Step 2: Role play an example with three volunteers. Ask two students to keep their cameras on, while the rest of the class switch theirs off. Ask one other volunteer to switch their camera on and join the conversation after a minute or so. Converse about any topic with the camera on students, and when the nominated entrant student joins, provide a PAF (e.g., “Hi, we were just talking about work and Tomomi said she works in a café”). Get feedback about what you did to accommodate the incomer.

Step 3: Explain that when someone enters a breakout room when conversation is already underway, one of the students should self-select to provide a previous action formulation (PAF).
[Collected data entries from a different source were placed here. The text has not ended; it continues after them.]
(** Registrations, the attach event, and the remaining registrations,
    the expected number in all. *)
Lemma run_all_registered
    (pre post : list android_usb_function) (c : config_ref)
    (s0 : android_state) (dev : android_dev) :
  _android_dev s0 = Some dev -> config dev = None ->
  0 <= _registered_function_count s0 ->
  _registered_function_count s0 + Z.of_nat (length pre) + Z.of_nat (length post)
    = num_functions dev ->
  num_functions dev <= INT_MAX ->
  exists s',
    run (map Register pre ++ Attach c :: map Register post) s0 = Some s' /\
    binds s' = S (binds s0) /\
    android_config_driver s' =
      bound_config (d_functions dev) (_functions s0 ++ pre ++ post)
        (android_config_driver s0) /\
    _functions s' = _functions s0 ++ pre ++ post.
Proof.
  intros Hd Hc H0 Hn Hmax.
  destruct (run_registers_unattached pre s0 dev Hd Hc H0)
    as (s1 & Hr1 & Hd1 & Hf1 & Hc1 & Hcfg1 & Hb1); [lia|].
  rewrite run_app, Hr1. simpl.
  destruct (attach_frame c s1 dev Hd1) as (s2 & Hr2 & Hd2 & Hf2 & Hc2 & _ & Hb2 & Hfr2).
  pose proof (attach_bound c s1 s2 dev Hd1 Hr2) as Hbound.
  rewrite Hr2. simpl.
  destruct post as [|f post].
  - simpl in *.
    assert (Hg : gate s2 = true).
    { apply (gate_true_intro s2 _ Hd2); [eexists; reflexivity|].
      change (num_functions (set_config dev (Some c))) with (num_functions dev). lia. }
    rewrite Hg in Hb2. exists s2. rewrite app_nil_r.
    repeat split; [lia| |congruence].
    rewrite (Hbound Hg), Hf1, Hcfg1. reflexivity.
  - assert (Hg : gate s2 = false).
    { eapply gate_false_count; eauto.
      change (num_functions (set_config dev (Some c))) with (num_functions dev).
      simpl length in Hn. lia. }
    rewrite Hg in Hb2. destruct (Hfr2 Hg) as [Hcfg2 _].
    destruct (run_registers_completing (f :: post) s2 _ Hd2)
      as (s3 & Hr3 & Hf3 & Hb3 & Hcfg3);
      [eexists; reflexivity|lia|discriminate| |exact Hmax|].
    { change (num_functions (set_config dev (Some c))) with (num_functions dev). lia. }
    exists s3. rewrite Hr3, Hb3, Hcfg3, Hf3, Hf2, Hf1, Hcfg2, Hcfg1, <- app_assoc.
    repeat split. lia.
Qed.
This is the students’ responsibility and needs to be done without discussion or selection games like rock, paper, scissors. Speed and automaticity are key.
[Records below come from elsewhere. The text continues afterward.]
(** The requests that the dependency turns away, with the status it
    answers: no header; a header without the scheme; a token that is
    invalid or expired; a token that verifies for a subject that no
    document of [users] matches. *)
Inductive rejected (env : request_env) (db : collection)
  : option string -> nat -> Prop :=
  | header_missing :
      rejected env db None 401
  | header_not_bearer h :
      startswith h "Bearer " = false ->
      rejected env db (Some h) 401
  | token_invalid h token :
      startswith h "Bearer " = true ->
      split " " h !! 1%nat = Some token ->
      invalid_token (jwt_now env) token ->
      rejected env db (Some h) 401
  | subject_unmatched h token payload :
      startswith h "Bearer " = true ->
      split " " h !! 1%nat = Some token ->
      verify_token SECRET_KEY token (jwt_now env) = inr payload ->
      find_one {[ "google_id" := get_default payload "sub" VNone ]} db = None ->
      rejected env db (Some h) 404.

(** The subject id that the identity provider reports in this run. *)
Definition login_subject (env : login_env) : option value :=
  match oauth_outcome env with
  | inr (Some user_info) => user_info !! "sub"
  | _ => None
  end.

(** A callback succeeded when it answered with the redirect that carries
    a session token. *)
Definition login_succeeded (r : exn + response) : Prop :=
  exists access_token,
    r = inr (RedirectResponse (callback_url FRONTEND_URL access_token)).

(** The first claim among [sub], [email] and [name] that the profile
    information lacks. *)
Definition missing_claim (user_info : dict) : option string :=
  match user_info !! "sub", user_info !! "email", user_info !! "name" with
  | None, _, _ => Some "sub"
  | Some _, None, _ => Some "email"
  | Some _, Some _, None => Some "name"
  | Some _, Some _, Some _ => None
  end.
(** * A drive backend with a RAG proxy: shallow embedding and properties

    The definitions come first, in the layout of the repository:

    - [JS]: the JavaScript values that travel through the controllers
      (parsed JSON bodies, thrown errors, HTTP responses);
    - [AiController]: [controllers/aiController.js], the proxy in front of
      the Python RAG service, written in a small monad that threads the
      log of the calls made to the service and the exception thrown, if
      any; [AiControllerMore] holds its handlers for health, statistics,
      tags and questions over several files;
    - [Drive]: the File collection of [models/File.js] and the handlers
      that read or write it ([fileController.js],
      [featuresController.js], [shareController.js],
      [versionController.js], [folderController.js]), as functions on the
      state of the database; [DriveViews] holds the handlers that only
      read it (sharing, tags, analytics, previews, downloads) and
      [FolderController] the creation and renaming of folders;
    - [Rag]: the chunker and the vector index of the retrieval service,
      whose Python sources are not part of the tree and which are
      modelled from the specification;
    - [Samples]: small concrete requests, collections and indexes.

    The properties follow: [JSFacts], [AiControllerProps],
    [AiControllerMoreProps], [DriveProps], [DriveLifecycle], [DriveFrame],
    [DriveJourneys], [DriveListings], [PreviewProps], [FolderProps] and
    [RagProps]. *)

From Stdlib Require Import Ascii String QArith Lqa.
From stdpp Require Import gmap strings list sorting pretty.

Local Open Scope string_scope.
Local Open Scope list_scope.
Local Set Warnings "-register-all".

(* ===================================================================== *)
(** * JavaScript values *)
(* ===================================================================== *)

Module JS.

(** A value as [JSON.parse] builds it, plus [undefined] for an absent
    property.  Numbers are the finite doubles (rationals); [NaN] cannot come
    out of a JSON body.  An object keeps its properties in insertion
    order. *)
Inductive JSValue : Type :=
  | JUndefined
  | JNull
  | JBool (b : bool)
  | JNum (q : Q)
  | JStr (s : string)
  | JArr (items : list JSValue)
  | JObj (props : list (string * JSValue)).

(** ToBoolean: [undefined], [null], [false], [0] and [""] are falsy. *)
Definition truthy (v : JSValue) : bool :=
  match v with
  | JUndefined | JNull => false
  | JBool b => b
  | JNum q => negb (Qeq_bool q 0)
  | JStr s => negb (String.eqb s "")
  | JArr _ | JObj _ => true
  end.

(** [kvs[k]] on the own properties of an object. *)
Fixpoint own_prop (kvs : list (string * JSValue)) (k : string) : JSValue :=
  match kvs with
  | [] => JUndefined
  | (k', v) :: rest => if String.eqb k k' then v else own_prop rest k
  end.

(** [v?.k]: the optional chain yields [undefined] on [null] and
    [undefined]; a primitive or an array has none of the property names
    the controllers ask for. *)
Definition get_prop (v : JSValue) (k : string) : JSValue :=
  match v with
  | JObj kvs => own_prop kvs k
  | _ => JUndefined
  end.

(** [a || b]. *)
Definition js_or (a b : JSValue) : JSValue := if truthy a then a else b.

(** [const { k = d } = obj]: the default applies to [undefined] only. *)
Definition with_default (v d : JSValue) : JSValue :=
  match v with
  | JUndefined => d
  | _ => v
  end.

Definition has_own (kvs : list (string * JSValue)) (k : string) : bool :=
  existsb (λ kv, String.eqb k kv.1) kvs.

(** ToString, as a template literal applies it, throws a TypeError on a
    parsed object exactly when the object has an own [toString] property:
    the property shadows [Object.prototype.toString], is not callable, and
    [valueOf] does not yield a primitive.  An array joins the ToString of
    its elements, [null] and [undefined] counting as empty. *)
Fixpoint to_string_throws (v : JSValue) : bool :=
  match v with
  | JObj kvs => has_own kvs "toString"
  | JArr items => existsb to_string_throws items
  | _ => false
  end.

(** A string is its sequence of code units, for code units below 256.  Of
    the white space and line terminators that [String.prototype.trim]
    strips, those in this range are TAB, LF, VT, FF, CR, SPACE and the
    no-break space. *)
Definition is_white_space (c : ascii) : bool :=
  let n := nat_of_ascii c in
  (Nat.eqb n 9 || Nat.eqb n 10 || Nat.eqb n 11 || Nat.eqb n 12
   || Nat.eqb n 13 || Nat.eqb n 32 || Nat.eqb n 160)%bool.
Step 4: Distribute handout. Ensure students understand all components of a PAF: (1) A greeting, possibly with an address term (“Hi, John”); (2) An account of the topic using the reported speech form speak/talk + about (“We were just talking about work . . .”) Be sure to include the word just as this serves the pragmatic function of bringing the listener up to date; (3) A more detailed report using say + that to report the content of the previous talk (“. . . and Yuki was saying that she works in a café.”) Make sure that students understand the need to report both topic and content. A report of topic only (“Hi John. We were just talking about work.”) is incomplete.

Step 5: Tell students to work in pairs to write PAFs for the example conversations in the handout.
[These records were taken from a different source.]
Lemma split_from_nonempty (s : string) : forall cur : string,
  s <> EmptyString \/ cur <> EmptyString -> split_from s cur <> [].
Proof.
  induction s as [|c s IH]; intros cur H; simpl.
  - destruct cur; [destruct H; contradiction | discriminate].
  - destruct (Ascii.eqb c " "); [discriminate|].
    apply IH. right. apply append_char_nonempty.
Qed.

Lemma split_from_nil_iff (s : string) :
  split_from s EmptyString = [] <-> s = EmptyString.
Proof.
  split.
  - intros H. destruct s as [|c s]; [reflexivity|].
    exfalso. apply (split_from_nonempty (String c s) EmptyString); [|exact H].
    left. discriminate.
  - intros ->. reflexivity.
Qed.

Lemma concat_cons (sep x : string) (l : list string) :
  String.concat sep (x :: l) =
  match l with
  | [] => x
  | _ :: _ => (x ++ sep ++ String.concat sep l)%string
  end.
Proof. destruct l; reflexivity. Qed.

Lemma append_cons_assoc (s t : string) (c : ascii) :
  (s ++ String c t)%string = ((s ++ String c EmptyString) ++ t)%string.
Proof. symmetry. apply append_snoc. Qed.

Lemma chop_space_cons (c : ascii) (rest : string) :
  Ascii.eqb c " " = false ->
  chop_space (String c rest) = String c (chop_space rest).
Proof. intros Hc. simpl. rewrite Hc. destruct rest; reflexivity. Qed.

Lemma concat_split_from (s : string) : forall cur : string,
  String.concat " " (split_from s cur) = (cur ++ chop_space s)%string.
Proof.
  induction s as [|c s IH]; intros cur.
  - simpl. rewrite append_empty_r. destruct cur; reflexivity.
  - cbn [split_from]. destruct (Ascii.eqb c " ") eqn:Hc.
    + apply Ascii.eqb_eq in Hc. subst c.
      rewrite concat_cons.
      destruct (split_from s EmptyString) as [|f fs] eqn:Hs.
      * apply split_from_nil_iff in Hs. subst s. simpl.
        rewrite append_empty_r. reflexivity.
      * rewrite <- Hs, IH.
        destruct s as [|d s]; [discriminate Hs|]. reflexivity.
    + rewrite IH, (chop_space_cons c s Hc). symmetry. apply append_cons_assoc.
Qed.
(** * ASIC Gazette scraper: table resolution, row extraction, dynamic headers

    A shallow embedding of the extraction core of [mainGazzette2021M.py]
    (class [ASICGazetteScraper]) and the proofs of its specified properties.

    Modelling conventions.
    - A Python [str] is a [string]; its characters are 8-bit code points, so
      the no-break space U+00A0 is the character 160 and [str.isspace] is
      restricted to the code points below 256.
    - A Python [dict] with [str] keys is a [gmap string _]; dictionary
      equality is extensional, as [==] on dicts is.
    - The Python [set] [all_columns_found] is a duplicate-free list, the order
      of the list being the iteration order of the set.
    - Every query on a Selenium element ([find_elements], [.text],
      [get_attribute], [is_displayed]) may raise; it returns an [exc].
    - [urllib.parse.urljoin] is a parameter of the development.
    - [year_match_count / total_gazette_links * 100] is computed over the
      rationals [Q].  The source computes it in binary64 floating point;
      [selects_binary64] does the same with the IEEE 754 operations of
      [SpecFloat], and [selects_binary64_agrees] checks that the two tests
      give the same answer for all counts up to 200 links. *)

From Stdlib Require Import Ascii QArith Lqa.
From Stdlib Require String DecimalString DecimalNat.
From Corelib Require SpecFloat.
From stdpp Require Import base option list sorting strings gmap.

(** ** Exceptions *)

Inductive exc (A : Type) : Type :=
  | Val (a : A)
  | Exc.
Arguments Val {A} a.
Arguments Exc {A}.

#[global] Instance exc_ret : MRet exc := λ A a, Val a.
#[global] Instance exc_bind : MBind exc := λ A B f m,
  match m with Val a => f a | Exc => Exc end.

(** [[x for x in l if p(x)]] where [p] may raise. *)
Fixpoint filterE {A} (p : A → exc bool) (l : list A) : exc (list A) :=
  match l with
  | [] => mret []
  | x :: l' =>
      b ← p x;
      r ← filterE p l';
      mret (if b : bool then x :: r else r)
  end.

(** [for x in l: acc = f(acc, x)] where the body may raise. *)
Fixpoint foldE {A B} (f : B → A → exc B) (acc : B) (l : list A) : exc B :=
  match l with
  | [] => mret acc
  | x :: l' => acc' ← f acc x; foldE f acc' l'
  end.

(** [[f(x) for x in l]] where [f] may raise. *)
Fixpoint mapE {A B} (f : A → exc B) (l : list A) : exc (list B) :=
  match l with
  | [] => mret []
  | x :: l' => y ← f x; r ← mapE f l'; mret (y :: r)
  end.

(** ** Python string primitives *)

Module Py.

(** Truth value of a [str]: the empty string is false. *)
Definition truthy (s : string) : bool :=
  match s with EmptyString => false | String _ _ => true end.

(** [str.isspace] on one character, for the code points below 256. *)
Definition isspace (c : ascii) : bool :=
  let n := N_of_ascii c in
  ((9 <=? n) && (n <=? 13) || (28 <=? n) && (n <=? 32)
   || (n =? 133) || (n =? 160))%N.

(** [s.startswith(p)]. *)
Definition startswith (p s : string) : bool := String.prefix p s.

(** [s.endswith(p)]. *)
Definition endswith (p s : string) : bool :=
  String.prefix (String.rev p) (String.rev s).

(** [sub in s]. *)
Fixpoint contains (sub s : string) : bool :=
  String.prefix sub s ||
  match s with
  | EmptyString => false
  | String _ s' => contains sub s'
  end.

(** [s.replace(old, new)] for a non-empty [old]: the occurrences are
    replaced from the left, without overlap.  [skip] counts the characters
    of a matched occurrence that are still to be dropped. *)
Fixpoint replace_go (old new : string) (skip : nat) (s : string) : string :=
  match s with
  | EmptyString => EmptyString
  | String c s' =>
      match skip with
      | S k => replace_go old new k s'
      | O =>
          if String.prefix old s
          then new +:+ replace_go old new (String.length old - 1) s'
          else String c (replace_go old new 0 s')
      end
  end.
Definition replace (old new s : string) : string := replace_go old new 0 s.

(** [s.split()]: the maximal runs of non-whitespace characters. *)
Fixpoint split_go (word s : string) : list string :=
  match s with
  | EmptyString => if truthy word then [word] else []
  | String c s' =>
      if isspace c
      then (if truthy word then [word] else []) ++ split_go EmptyString s'
      else split_go (word +:+ String c EmptyString) s'
  end.
Definition split (s : string) : list string := split_go EmptyString s.

(** [sep.join(l)]. *)
Definition join (sep : string) (l : list string) : string :=
  String.concat sep l.

(** [s.strip()]. *)
Fixpoint lstrip (s : string) : string :=
  match s with
  | EmptyString => EmptyString
  | String c s' => if isspace c then lstrip s' else s
  end.
Definition rstrip (s : string) : string := String.rev (lstrip (String.rev s)).
Definition strip (s : string) : string := rstrip (lstrip s).

(** [s[-n:]]: the last [n] characters, all of [s] when it is shorter. *)
Definition last_chars (n : nat) (s : string) : string :=
  String.substring (String.length s - n) n s.

(** [str(n)] for a non-negative integer, as an f-string prints it. *)
Definition str_of_nat (n : nat) : string :=
  DecimalString.NilEmpty.string_of_uint (Nat.to_uint n).

(** [sorted(l)] on strings: ascending in the code-point order. *)
Definition sorted (l : list string) : list string :=
  merge_sort String.le l.

(** A [set] of strings with its iteration order; [s.add(x)]. *)
Definition set_add (x : string) (s : list string) : list string :=
  if decide (x ∈ s) then s else s ++ [x].

End Py.

(** ** The page as Selenium shows it *)

Record Link := {
  link_text : exc string;                (* link.text *)
  link_href : exc (option string)        (* link.get_attribute("href") *)
}.

Record Cell := {
  cell_text : exc string;                (* cell.text *)
  cell_links : exc (list Link)           (* cell.find_elements(By.TAG_NAME, "a") *)
}.

Record Row := {
  row_ths : exc (list Cell);             (* row.find_elements(By.TAG_NAME, "th") *)
  row_tds : exc (list Cell)              (* row.find_elements(By.TAG_NAME, "td") *)
}.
Step 5: Ask pairs to share their answers with the whole class. Note that answers will vary.

Step 6:  Assign the students to breakout rooms. After a short while visit each room to ensure that a PAF is forthcoming. Resist the urge to fill silence when you enter a breakout room.

Step 7: Reconvene the whole class for feedback and establish that PAF will be expected in breakout room activities in all subsequent classes.



The ability to produce a PAF is a key resource for students in online interactions and should become automatic with practice. It shifts the accountability for maintaining conversational flow from teacher to students and establishes a pragmatic skill that can also be applied in off-line contexts.



Pillet-Shore, D. (2010). Making way and making sense: Including newcomers in interaction. Social Psychology Quarterly, 73(2), 152-175. http://dx.doi.org/10.1177/0190272510369668



The appendix is available below.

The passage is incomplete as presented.